━━━ RECORDS PROVIDED
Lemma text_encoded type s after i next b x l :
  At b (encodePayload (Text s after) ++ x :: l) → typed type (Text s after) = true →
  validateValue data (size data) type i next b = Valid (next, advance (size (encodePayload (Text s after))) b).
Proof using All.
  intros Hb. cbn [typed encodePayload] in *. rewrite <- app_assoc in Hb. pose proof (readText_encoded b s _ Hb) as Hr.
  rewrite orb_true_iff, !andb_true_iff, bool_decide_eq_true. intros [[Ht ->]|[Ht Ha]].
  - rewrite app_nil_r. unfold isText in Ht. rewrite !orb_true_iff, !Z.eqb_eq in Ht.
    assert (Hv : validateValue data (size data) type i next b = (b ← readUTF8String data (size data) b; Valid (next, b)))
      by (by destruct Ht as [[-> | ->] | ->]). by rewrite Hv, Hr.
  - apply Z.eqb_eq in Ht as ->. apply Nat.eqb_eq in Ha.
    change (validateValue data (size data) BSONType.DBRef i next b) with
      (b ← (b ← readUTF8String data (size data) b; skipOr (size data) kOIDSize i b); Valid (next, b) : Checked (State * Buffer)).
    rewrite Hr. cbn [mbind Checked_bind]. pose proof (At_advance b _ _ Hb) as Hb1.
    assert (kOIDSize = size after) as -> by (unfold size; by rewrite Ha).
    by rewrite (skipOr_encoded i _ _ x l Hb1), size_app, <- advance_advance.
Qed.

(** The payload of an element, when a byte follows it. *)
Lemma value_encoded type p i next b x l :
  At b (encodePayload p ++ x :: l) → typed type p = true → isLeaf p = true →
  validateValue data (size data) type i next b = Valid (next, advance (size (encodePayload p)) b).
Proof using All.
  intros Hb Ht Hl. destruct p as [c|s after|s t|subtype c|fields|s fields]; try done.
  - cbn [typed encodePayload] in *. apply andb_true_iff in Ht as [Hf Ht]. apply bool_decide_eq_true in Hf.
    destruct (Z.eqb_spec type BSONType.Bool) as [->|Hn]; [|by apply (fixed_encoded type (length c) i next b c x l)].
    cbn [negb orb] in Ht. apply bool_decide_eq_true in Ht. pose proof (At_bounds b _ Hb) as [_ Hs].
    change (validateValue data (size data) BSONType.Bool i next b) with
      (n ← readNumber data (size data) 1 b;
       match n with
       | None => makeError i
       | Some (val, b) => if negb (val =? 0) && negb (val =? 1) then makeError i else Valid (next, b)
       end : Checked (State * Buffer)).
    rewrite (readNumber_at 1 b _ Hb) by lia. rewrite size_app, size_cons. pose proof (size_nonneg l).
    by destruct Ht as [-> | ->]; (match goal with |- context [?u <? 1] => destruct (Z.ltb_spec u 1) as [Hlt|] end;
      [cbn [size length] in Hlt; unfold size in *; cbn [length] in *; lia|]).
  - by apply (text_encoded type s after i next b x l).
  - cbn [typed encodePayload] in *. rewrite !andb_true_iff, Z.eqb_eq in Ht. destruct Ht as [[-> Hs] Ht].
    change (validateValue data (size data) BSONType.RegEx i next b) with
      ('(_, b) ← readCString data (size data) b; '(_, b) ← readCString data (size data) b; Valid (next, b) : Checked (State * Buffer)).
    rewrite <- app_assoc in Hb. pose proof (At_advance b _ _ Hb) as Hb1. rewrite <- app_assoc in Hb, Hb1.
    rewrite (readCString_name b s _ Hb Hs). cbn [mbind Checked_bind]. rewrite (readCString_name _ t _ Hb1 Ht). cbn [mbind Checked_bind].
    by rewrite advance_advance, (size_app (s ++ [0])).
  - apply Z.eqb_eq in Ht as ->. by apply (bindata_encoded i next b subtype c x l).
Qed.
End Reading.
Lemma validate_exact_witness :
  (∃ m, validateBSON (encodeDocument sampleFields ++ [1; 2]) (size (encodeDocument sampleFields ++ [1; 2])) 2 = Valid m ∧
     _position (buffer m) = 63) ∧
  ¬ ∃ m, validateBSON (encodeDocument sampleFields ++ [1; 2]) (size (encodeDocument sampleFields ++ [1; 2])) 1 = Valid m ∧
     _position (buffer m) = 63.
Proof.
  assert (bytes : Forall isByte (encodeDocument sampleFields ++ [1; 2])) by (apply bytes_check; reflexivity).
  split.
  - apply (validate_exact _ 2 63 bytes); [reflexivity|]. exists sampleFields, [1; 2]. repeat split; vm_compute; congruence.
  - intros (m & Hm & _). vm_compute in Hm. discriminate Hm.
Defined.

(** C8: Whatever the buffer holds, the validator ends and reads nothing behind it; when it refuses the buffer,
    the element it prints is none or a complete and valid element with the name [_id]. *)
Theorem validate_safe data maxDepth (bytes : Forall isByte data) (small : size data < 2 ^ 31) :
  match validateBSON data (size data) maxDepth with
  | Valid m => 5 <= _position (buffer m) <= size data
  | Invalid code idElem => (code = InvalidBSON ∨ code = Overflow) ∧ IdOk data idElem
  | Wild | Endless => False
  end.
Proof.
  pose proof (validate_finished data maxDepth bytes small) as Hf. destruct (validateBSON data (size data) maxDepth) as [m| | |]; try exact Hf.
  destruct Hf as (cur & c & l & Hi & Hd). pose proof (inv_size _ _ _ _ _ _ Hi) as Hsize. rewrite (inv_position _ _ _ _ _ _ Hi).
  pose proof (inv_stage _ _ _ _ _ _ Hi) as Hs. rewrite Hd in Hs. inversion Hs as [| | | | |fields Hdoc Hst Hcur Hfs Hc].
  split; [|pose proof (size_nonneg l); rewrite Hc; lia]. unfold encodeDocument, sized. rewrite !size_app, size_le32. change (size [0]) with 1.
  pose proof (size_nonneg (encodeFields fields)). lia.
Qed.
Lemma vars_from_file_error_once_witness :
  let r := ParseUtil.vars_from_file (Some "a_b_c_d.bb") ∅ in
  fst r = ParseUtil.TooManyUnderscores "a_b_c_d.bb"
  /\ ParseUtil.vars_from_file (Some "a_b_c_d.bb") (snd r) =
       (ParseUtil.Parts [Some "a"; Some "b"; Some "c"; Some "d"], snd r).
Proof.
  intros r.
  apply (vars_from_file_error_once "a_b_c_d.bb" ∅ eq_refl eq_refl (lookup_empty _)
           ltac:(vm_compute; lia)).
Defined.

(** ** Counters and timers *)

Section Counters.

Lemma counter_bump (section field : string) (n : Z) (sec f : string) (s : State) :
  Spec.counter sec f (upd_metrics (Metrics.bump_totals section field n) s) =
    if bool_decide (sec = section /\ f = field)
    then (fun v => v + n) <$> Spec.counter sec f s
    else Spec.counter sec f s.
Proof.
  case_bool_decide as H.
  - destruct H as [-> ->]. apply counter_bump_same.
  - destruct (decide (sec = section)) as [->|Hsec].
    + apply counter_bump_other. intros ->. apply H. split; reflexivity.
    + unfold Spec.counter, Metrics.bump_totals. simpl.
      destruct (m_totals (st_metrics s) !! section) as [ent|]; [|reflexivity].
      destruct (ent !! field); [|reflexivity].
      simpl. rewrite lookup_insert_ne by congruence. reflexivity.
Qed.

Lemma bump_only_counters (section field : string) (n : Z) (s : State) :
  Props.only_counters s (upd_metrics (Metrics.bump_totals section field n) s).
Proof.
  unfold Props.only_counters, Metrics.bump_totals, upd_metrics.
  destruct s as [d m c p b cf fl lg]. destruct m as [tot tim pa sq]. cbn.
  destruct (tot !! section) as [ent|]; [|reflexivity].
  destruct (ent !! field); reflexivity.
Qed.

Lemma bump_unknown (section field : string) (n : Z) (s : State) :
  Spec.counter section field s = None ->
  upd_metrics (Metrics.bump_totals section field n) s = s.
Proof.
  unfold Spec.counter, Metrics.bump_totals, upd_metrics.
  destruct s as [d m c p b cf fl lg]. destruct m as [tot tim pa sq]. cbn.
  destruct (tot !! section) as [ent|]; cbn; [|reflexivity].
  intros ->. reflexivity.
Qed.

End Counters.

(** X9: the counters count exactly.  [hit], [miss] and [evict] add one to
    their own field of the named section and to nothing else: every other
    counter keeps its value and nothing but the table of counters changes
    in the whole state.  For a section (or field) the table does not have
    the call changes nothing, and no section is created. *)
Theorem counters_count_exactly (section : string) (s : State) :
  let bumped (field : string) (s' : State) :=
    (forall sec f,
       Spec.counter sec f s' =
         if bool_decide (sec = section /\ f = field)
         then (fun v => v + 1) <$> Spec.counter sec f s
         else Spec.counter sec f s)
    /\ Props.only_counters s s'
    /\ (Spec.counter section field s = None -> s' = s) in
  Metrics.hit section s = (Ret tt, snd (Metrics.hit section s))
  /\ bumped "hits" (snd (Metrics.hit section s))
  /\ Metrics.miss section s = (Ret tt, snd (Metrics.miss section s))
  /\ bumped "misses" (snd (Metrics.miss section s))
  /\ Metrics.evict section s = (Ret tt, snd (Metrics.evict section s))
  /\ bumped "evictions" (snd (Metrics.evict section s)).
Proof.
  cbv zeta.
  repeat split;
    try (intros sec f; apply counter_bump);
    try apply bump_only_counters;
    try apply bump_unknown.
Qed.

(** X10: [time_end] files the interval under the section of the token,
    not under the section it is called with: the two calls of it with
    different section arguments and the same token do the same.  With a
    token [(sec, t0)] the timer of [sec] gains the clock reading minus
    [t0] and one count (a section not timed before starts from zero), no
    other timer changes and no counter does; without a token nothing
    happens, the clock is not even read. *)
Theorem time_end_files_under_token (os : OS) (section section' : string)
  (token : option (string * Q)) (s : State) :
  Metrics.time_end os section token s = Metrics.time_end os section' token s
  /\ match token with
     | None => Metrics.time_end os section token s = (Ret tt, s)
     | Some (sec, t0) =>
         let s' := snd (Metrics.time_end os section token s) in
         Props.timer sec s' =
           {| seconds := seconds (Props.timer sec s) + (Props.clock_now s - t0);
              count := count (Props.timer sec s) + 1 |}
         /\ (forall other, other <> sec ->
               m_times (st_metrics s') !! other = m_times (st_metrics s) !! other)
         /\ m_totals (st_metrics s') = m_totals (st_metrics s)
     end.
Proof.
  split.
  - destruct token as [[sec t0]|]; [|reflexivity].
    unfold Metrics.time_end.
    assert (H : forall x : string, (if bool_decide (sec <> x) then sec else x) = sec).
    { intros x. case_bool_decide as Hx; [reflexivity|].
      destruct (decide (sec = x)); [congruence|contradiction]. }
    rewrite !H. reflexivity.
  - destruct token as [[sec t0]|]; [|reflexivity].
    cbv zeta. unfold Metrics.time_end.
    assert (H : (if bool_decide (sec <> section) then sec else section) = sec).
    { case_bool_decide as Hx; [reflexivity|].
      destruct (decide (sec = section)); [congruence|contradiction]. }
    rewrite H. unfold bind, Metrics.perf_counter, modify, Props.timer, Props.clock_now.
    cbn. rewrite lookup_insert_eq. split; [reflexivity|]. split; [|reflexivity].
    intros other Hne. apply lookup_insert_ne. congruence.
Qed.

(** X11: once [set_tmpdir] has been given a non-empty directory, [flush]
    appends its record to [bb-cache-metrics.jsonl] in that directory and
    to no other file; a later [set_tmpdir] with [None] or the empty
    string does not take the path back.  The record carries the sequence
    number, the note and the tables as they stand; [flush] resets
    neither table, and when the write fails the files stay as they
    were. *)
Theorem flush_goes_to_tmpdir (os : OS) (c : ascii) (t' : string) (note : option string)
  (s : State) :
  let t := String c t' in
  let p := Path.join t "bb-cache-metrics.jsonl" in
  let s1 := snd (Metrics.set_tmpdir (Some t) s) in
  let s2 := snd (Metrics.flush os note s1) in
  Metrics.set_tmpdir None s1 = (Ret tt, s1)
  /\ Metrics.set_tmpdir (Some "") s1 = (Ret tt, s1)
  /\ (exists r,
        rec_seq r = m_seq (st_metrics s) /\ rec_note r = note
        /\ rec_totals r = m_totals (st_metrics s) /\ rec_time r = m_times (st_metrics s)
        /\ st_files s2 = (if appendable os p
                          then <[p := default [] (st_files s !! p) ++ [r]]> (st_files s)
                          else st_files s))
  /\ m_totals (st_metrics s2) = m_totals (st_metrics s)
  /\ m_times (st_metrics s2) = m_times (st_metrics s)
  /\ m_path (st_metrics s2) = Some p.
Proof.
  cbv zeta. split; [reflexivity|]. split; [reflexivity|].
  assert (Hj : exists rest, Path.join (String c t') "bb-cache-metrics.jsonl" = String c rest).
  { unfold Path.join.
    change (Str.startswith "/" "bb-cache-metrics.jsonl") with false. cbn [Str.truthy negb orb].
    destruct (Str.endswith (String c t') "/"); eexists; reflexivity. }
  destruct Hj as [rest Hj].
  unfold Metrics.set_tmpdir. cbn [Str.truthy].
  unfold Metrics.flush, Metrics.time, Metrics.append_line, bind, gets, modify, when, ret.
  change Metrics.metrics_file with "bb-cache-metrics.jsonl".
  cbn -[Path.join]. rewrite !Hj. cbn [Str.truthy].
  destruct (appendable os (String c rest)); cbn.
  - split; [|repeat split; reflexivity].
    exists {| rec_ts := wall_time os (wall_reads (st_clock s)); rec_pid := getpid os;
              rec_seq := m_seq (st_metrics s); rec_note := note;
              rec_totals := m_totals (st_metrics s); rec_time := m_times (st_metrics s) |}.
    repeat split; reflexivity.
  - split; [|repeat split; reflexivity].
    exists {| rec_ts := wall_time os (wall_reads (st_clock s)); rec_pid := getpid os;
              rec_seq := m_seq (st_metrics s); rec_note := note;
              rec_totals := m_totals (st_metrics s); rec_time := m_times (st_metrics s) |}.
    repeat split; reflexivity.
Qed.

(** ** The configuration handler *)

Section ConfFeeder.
━━━━━━
Copy the entries above exactly, but only from the line holding "Props.only_counters s s'" through the line holding "try apply bump_unknown.", both included.

    /\ Props.only_counters s s'
    /\ (Spec.counter section field s = None -> s' = s) in
  Metrics.hit section s = (Ret tt, snd (Metrics.hit section s))
  /\ bumped "hits" (snd (Metrics.hit section s))
  /\ Metrics.miss section s = (Ret tt, snd (Metrics.miss section s))
  /\ bumped "misses" (snd (Metrics.miss section s))
  /\ Metrics.evict section s = (Ret tt, snd (Metrics.evict section s))
  /\ bumped "evictions" (snd (Metrics.evict section s)).
Proof.
  cbv zeta.
  repeat split;
    try (intros sec f; apply counter_bump);
    try apply bump_only_counters;
    try apply bump_unknown.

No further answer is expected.